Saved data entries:
---
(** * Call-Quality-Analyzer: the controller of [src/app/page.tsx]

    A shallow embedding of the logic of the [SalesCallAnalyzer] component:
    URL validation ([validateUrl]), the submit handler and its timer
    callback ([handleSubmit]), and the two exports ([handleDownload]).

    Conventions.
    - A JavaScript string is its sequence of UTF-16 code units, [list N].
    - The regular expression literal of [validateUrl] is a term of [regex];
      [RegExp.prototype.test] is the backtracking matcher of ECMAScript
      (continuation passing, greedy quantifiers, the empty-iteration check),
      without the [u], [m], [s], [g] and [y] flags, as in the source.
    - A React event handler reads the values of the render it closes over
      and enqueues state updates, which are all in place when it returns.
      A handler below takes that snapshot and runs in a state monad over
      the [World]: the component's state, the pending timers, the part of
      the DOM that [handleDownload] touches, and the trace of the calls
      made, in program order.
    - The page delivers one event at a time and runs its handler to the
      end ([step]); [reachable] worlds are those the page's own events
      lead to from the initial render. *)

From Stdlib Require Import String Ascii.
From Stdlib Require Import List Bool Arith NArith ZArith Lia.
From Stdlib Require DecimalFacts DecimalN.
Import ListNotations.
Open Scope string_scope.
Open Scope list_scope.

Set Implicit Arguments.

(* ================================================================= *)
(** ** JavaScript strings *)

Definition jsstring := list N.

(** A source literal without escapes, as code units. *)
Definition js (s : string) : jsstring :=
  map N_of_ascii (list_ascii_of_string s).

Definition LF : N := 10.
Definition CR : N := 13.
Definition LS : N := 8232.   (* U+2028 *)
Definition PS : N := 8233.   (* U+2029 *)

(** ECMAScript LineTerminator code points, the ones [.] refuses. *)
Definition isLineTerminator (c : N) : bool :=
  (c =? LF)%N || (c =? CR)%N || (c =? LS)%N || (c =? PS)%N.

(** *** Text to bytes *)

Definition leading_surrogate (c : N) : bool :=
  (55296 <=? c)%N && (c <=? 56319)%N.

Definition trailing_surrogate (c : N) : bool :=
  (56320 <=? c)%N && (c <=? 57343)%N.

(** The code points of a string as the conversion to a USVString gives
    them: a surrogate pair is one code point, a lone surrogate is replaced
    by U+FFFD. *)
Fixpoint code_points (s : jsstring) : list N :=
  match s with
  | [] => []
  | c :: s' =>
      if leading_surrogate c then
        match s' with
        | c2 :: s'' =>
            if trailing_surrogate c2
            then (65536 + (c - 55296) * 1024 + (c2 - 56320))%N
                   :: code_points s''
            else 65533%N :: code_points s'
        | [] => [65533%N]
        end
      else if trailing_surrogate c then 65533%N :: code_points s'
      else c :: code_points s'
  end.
---
(Task directions):
Take every line above that includes "handleDownload" and list it.

(Result for this task):
    callback ([handleSubmit]), and the two exports ([handleDownload]).
      the DOM that [handleDownload] touches, and the trace of the calls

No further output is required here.